Le lecteur du Canadien appris dans l’édition du 11 juillet 1887 que deux jours auparavant, M. Alexandre Guay et deux autres personnes avaient trouvé le corps d’une noyée en bas du petit quai chez Gilmour. La victime est décrite ainsi:
Le corps est celui d’une femme d’une vingtaine d’années […]. Elle porte une longue chevelure blonde et est vêtue d’une robe bleue marine garnie en velours, un jupon bleu carré jaune, un pantalon de coton blanc, des bas noirs et des bottines lacées.
Qui est cette dame?
L’édition du lendemain nous apprend qu’il s’agirait d’Anne Leslie, arrivée à Lévis le 7 juillet 1887 à bord du Grecian, en provenance d’Edimbourg, Écosse. On dit que la demoiselle est âgée de 28 ans et qu’elle devait visiter des amis à Montréal, puis se diriger vers Petrolia, en Ontario, où un emploi l’attendait.
Il appert d’après les témoins entendus hier, qu’on a vu cette fille à St-Joseph de Lévis, vers cinq heures vendredi après-midi. Elle demanda à quelqu’un s’il y avait des habitations sur la grève, et ayant reçu une réponse négative, elle s’y achemina, en se cachant la figure lorsqu’elle rencontrait quelqu’un.
Le 13 juillet 1887, toujours dans Le Canadien, on en apprend un peu plus sur les circonstances de son décès.
LE MYSTERE DE LEVIS
Mlle Grant, qui a amené au Canada les immigrantes dont faisait partie Anna Leslie, qui a été trouvée noyée à St. Joseph de Lévis samedi dernier, est arrivé hier matin de Montréal et a identifié le cadavre qui est à la Morgue comme étant celui de la malheureuse fille Leslie.

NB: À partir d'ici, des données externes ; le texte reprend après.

(** One turn of the loop of [parse_tools]: the tool and its canonical form. *)
Definition parse_response_tool (item : Json) : result (ToolDefinition * Json) :=
  let* type_ := get_string item (bytes_of "type") in
  do* throw_if (negb (bool_decide (type_ = bytes_of "function"))) ApiError;
  let* name := require_function_name 64 item in
  let* description :=
    match present item (bytes_of "description") with
    | None => Ok []
    | Some (JString s) => Ok s
    | Some _ => Err ApiError
    end in
  let* parameters :=
    match present item (bytes_of "parameters") with
    | None => Ok empty_parameters
    | Some (JObject items) => Ok (JObject items)
    | Some _ => Err ApiError
    end in
  do* match present item (bytes_of "strict") with
      | None => Ok tt
      | Some (JBool strict) => throw_if strict ApiError
      | Some _ => Err ApiError
      end;
  let function := json_object [(bytes_of "name", JString name); (bytes_of "parameters", parameters); (bytes_of "strict", JBool false)] in
  let described object := if bool_decide (description = []) then object else set_field (bytes_of "description") (JString description) object in
  Ok (mkToolDefinition name description (json_dump parameters)
        (json_dump (json_object [(bytes_of "type", jstr "function"); (bytes_of "function", described function)])) false,
      described (json_object [(bytes_of "type", jstr "function"); (bytes_of "name", JString name); (bytes_of "parameters", parameters);
                              (bytes_of "strict", JBool false)])).
Fixpoint response_tools (names : list (list Z)) (items : list Json) : result (list (ToolDefinition * Json)) :=
  match items with
  | [] => Ok []
  | item :: items' =>
      let* tool := parse_response_tool item in
      do* throw_if (bool_decide (td_name tool.1 ∈ names)) ApiError;
      let* rest := response_tools (td_name tool.1 :: names) items' in Ok (tool :: rest)
  end.
Definition parse_response_tools (body : Json) : result (list (ToolDefinition * Json)) :=
  match present body (bytes_of "tools") with
  | None => Ok []
  | Some tools => let* items := require_array tools in response_tools [] items
  end.

Definition parse_response_tool_choice (body : Json) : result (ToolChoice * Json) :=
  match present body (bytes_of "tool_choice") with
  | None => Ok (mkToolChoice ChoiceAuto [], jstr "auto")
  | Some (JString value) =>
      if bool_decide (value = bytes_of "auto") then Ok (mkToolChoice ChoiceAuto [], JString value)
      else if bool_decide (value = bytes_of "none") then Ok (mkToolChoice ChoiceNone [], JString value)
      else Err ApiError
  | Some _ => Err ApiError
  end.

Definition parse_reasoning (body : Json) : result (option RequestedReasoningEffort) :=
  match present body (bytes_of "reasoning") with
  | None => Ok None
  | Some (JObject items) =>
      do* throw_if (existsb (fun kv => negb (bool_decide (kv.1 = bytes_of "effort")) && match kv.2 with JNull => false | _ => true end) items) ApiError;
      match present (JObject items) (bytes_of "effort") with
      | None => Ok None
      | Some (JString value) => match parse_requested_reasoning_effort value with Some e => Ok (Some e) | None => Err ApiError end
      | Some _ => Err ApiError
      end
  | Some _ => Err ApiError
  end.

Definition validate_metadata (body : Json) : result Json :=
  match present body (bytes_of "metadata") with
  | None => Ok (JObject [])
  | Some (JObject items) =>
      do* throw_if (16 <? length items)%nat ApiError;
      do* throw_if (existsb (fun kv => (64 <? length kv.1)%nat || match kv.2 with JString s => (512 <? length s)%nat | _ => true end) items) ApiError;
      Ok (JObject items)
  | Some _ => Err ApiError
  end.

Definition allowed_parameters : list (list Z) := bytes_of <$> [
  "background"; "chat_template_kwargs"; "context_management"; "conversation"; "include"; "input"; "instructions"; "max_output_tokens";
  "max_tool_calls"; "metadata"; "model"; "moderation"; "parallel_tool_calls"; "previous_response_id"; "preserve_thinking"; "prompt";
  "prompt_cache_key"; "prompt_cache_options"; "prompt_cache_retention"; "reasoning"; "safety_identifier"; "service_tier"; "store"; "stream";
  "stream_options"; "temperature"; "text"; "tool_choice"; "tools"; "top_logprobs"; "top_p"; "truncation"; "user"]%string.
Definition unknown_parameter (allowed : list (list Z)) (body : Json) : bool :=
  match body with JObject items => existsb (fun kv => negb (bool_decide (kv.1 ∈ allowed))) items | _ => false end.
Definition reject_unknown_top_level (body : Json) : result unit := throw_if (unknown_parameter allowed_parameters body) ApiError.

Definition unsupported_parameters : list (list Z) := bytes_of <$> [
  "context_management"; "conversation"; "max_tool_calls"; "moderation"; "prompt"; "prompt_cache_key"; "prompt_cache_options";
  "prompt_cache_retention"; "safety_identifier"; "user"]%string.
(** A parameter that may have these values only. *)
Definition only_if (body : Json) (key : list Z) (supported : Json -> bool) : result unit :=
  match present body key with None => Ok tt | Some value => throw_if (negb (supported value)) ApiError end.
Definition text_format_supported (fmt : Json) : bool :=
  match fmt with
  | JObject items =>
      match json_find (bytes_of "type") items with Some (JString type_) => bool_decide (type_ = bytes_of "text") | _ => false end &&
      forallb (fun kv => bool_decide (kv.1 = bytes_of "type")) items
  | _ => false
  end.
Definition reject_server_managed_features (body : Json) : result unit :=
  do* throw_if (existsb (fun key => is_some (present body key)) unsupported_parameters) ApiError;
  do* only_if body (bytes_of "background") (fun v => match v with JBool b => negb b | _ => false end);
  do* only_if body (bytes_of "include") (fun v => match v with JArray items => bool_decide (items = []) | _ => false end);
  do* only_if body (bytes_of "parallel_tool_calls") (fun v => match v with JBool b => b | _ => false end);
  do* (let* value := optional_int body (bytes_of "top_logprobs") in
       throw_if (match value with Some n => negb (n =? 0) | None => is_some (present body (bytes_of "top_logprobs")) end) ApiError);
  do* only_if body (bytes_of "truncation") (fun v => match v with JString s => bool_decide (s = bytes_of "disabled") | _ => false end);
  do* only_if body (bytes_of "service_tier") (fun v =>
        match v with JString s => bool_decide (s = bytes_of "auto") || bool_decide (s = bytes_of "default") | _ => false end);
  do* only_if body (bytes_of "stream_options") (fun v =>
        match v with
        | JObject items => forallb (fun kv => bool_decide (kv.1 = bytes_of "include_obfuscation") && match kv.2 with JBool b => negb b | _ => false end) items
        | _ => false
        end);
  only_if body (bytes_of "text") (fun v =>
    match v with
    | JObject items =>
        forallb (fun kv => bool_decide (kv.1 = bytes_of "format") || match kv.2 with JNull => true | _ => false end) items &&
        match present (JObject items) (bytes_of "format") with None => true | Some fmt => text_format_supported fmt end
    | _ => false
    end).

(** A string that may be missing. *)
Definition optional_string (body : Json) (key : list Z) (allow_empty : bool) : result (option (list Z)) :=
  match present body key with
  | None => Ok None
  | Some (JString s) => do* throw_if (negb allow_empty && bool_decide (s = [])) ApiError; Ok (Some s)
  | Some _ => Err ApiError
  end.

Definition parse_request_impl (body : Json) (default_max_tokens : Z) : M nat ResponsesRequest :=
  do! mthrow_if (negb (is_object body)) ApiError;
  do! mlift (reject_unknown_top_level body);
  do! mlift (reject_server_managed_features body);
  let! model := mlift (get_nonempty body (bytes_of "model")) in
  let! input := mlift (match json_field body (bytes_of "input") with Some input => Ok input | None => Err ApiError end) in
  let! (turns, items) := parse_input input in
  mlift (
    let* instructions := optional_string body (bytes_of "instructions") true in
    let* previous_response_id := optional_string body (bytes_of "previous_response_id") false in
    let* store := get_bool body (bytes_of "store") true in
    let* stream := get_bool body (bytes_of "stream") false in
    let* metadata := validate_metadata body in
    let* tools := parse_response_tools body in
    let* (tool_choice, choice_json) := parse_response_tool_choice body in
    let* effort := parse_reasoning body in
    let* preserve_thinking := parse_openai_preserve_thinking body in
    let* temperature := optional_number body (bytes_of "temperature") in
    do* throw_if (match temperature with Some d => f64_outside 0 f64_two d | None => false end) ApiError;
    let* top_p := optional_number body (bytes_of "top_p") in
    do* throw_if (match top_p with Some d => f64_outside 0 f64_one d | None => false end) ApiError;
    let* max_output := optional_int body (bytes_of "max_output_tokens") in
    do* throw_if (match max_output with Some n => n <? 16 | None => false end) ApiError;
    Ok (mkResponsesRequest
      (mkGenerationRequest model turns tools.*1 64 tool_choice [] (default default_max_tokens max_output) (is_some max_output) stream false
         None effort preserve_thinking (mkSamplingParams temperature top_p None None None None ∅ 1))
      turns items instructions previous_response_id metadata tools.*2 choice_json store stream)).
Definition parse_responses_request (body : Json) (default_max_tokens : Z) : M nat ResponsesRequest :=
  parse_request_impl body default_max_tokens.

Definition parse_response_input_tokens_request (body : Json) (default_max_tokens : Z) : M nat ResponsesRequest :=
  do! mthrow_if (negb (is_object body)) ApiError;
  do! mthrow_if (unknown_parameter (bytes_of <$> ["model"; "input"; "chat_template_kwargs"; "preserve_thinking"]%string) body) ApiError;
  let! r := parse_request_impl body default_max_tokens in
  let g := generation r in
  mret_ (mkResponsesRequest
    (mkGenerationRequest (gr_model g) (gr_messages g) (gr_tools g) (tool_name_max_length g) (gr_tool_choice g) (stop_strings g) (max_tokens g)
       (max_tokens_set g) false (include_usage g) (gr_enable_thinking g) (gr_reasoning_effort g) (gr_preserve_thinking g) (gr_sampling g))
    (input_turns r) (rr_input_items r) (instructions r) (previous_response_id r) (metadata r) (tools r) (tool_choice r) false false).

L’enquête sera reprise cet après-midi.
On rapporte que vendredi soir, vers la fin du jour, une personne à mystérieuse apparence, à démarche chancelante, qui paraissait être une jeune femme, attirait à Lévis les regards de tous les passants. Elle parcourit les différentes rues de cette ville, les yeux baissés, presque fermés et portant dans sa main un petit paquet enveloppé dans un mouchoir blanc. Plusieurs personnes l’ont entendue sangloter et pleurer, elle a été vue vers 7 1/2 heures sur la rue Wolf. Lorsqu’elle fut rendue à l’extrémité-Est de cette rue, elle prit la direction du Collège, elle aurait dit quelques paroles à quelques-uns des messieurs de cette maison et que ceux-ci l’ayant congédiée elle serait partie en sanglotant.
Elle disparut ensuite et on ignore la direction qu’elle prit.
Cette personne était sans aucun doute Anne Leslie.
Quelques personnes ayant en leur possession des effets appartenant à la défunte et ne voulant pas les remettre, le coroner a chargé le détective Fleury d’opérer leur arrestation.
Comme nous l’avons déjà rapporté, l’autopsie a prouvé qu’aucun attentat n’avait été commis sur cette personne, et l’on ne saura jamais si elle s’est suicidée dans un accès de désespoir d’avoir été abandonnée, ou si elle est tombée accidentellement en bas du quai Gilmour. Le Canadien, 14 juillet 1887
Sans surprise, le coroner A.-G. Belleau rendit un verdict de noyade dans le fleuve.
Selon la base de données des enquêtes des coroners de BANQ, Anne (Anna) Leslie habitait le Banffshire, en Écosse et était âgée de 26 ans.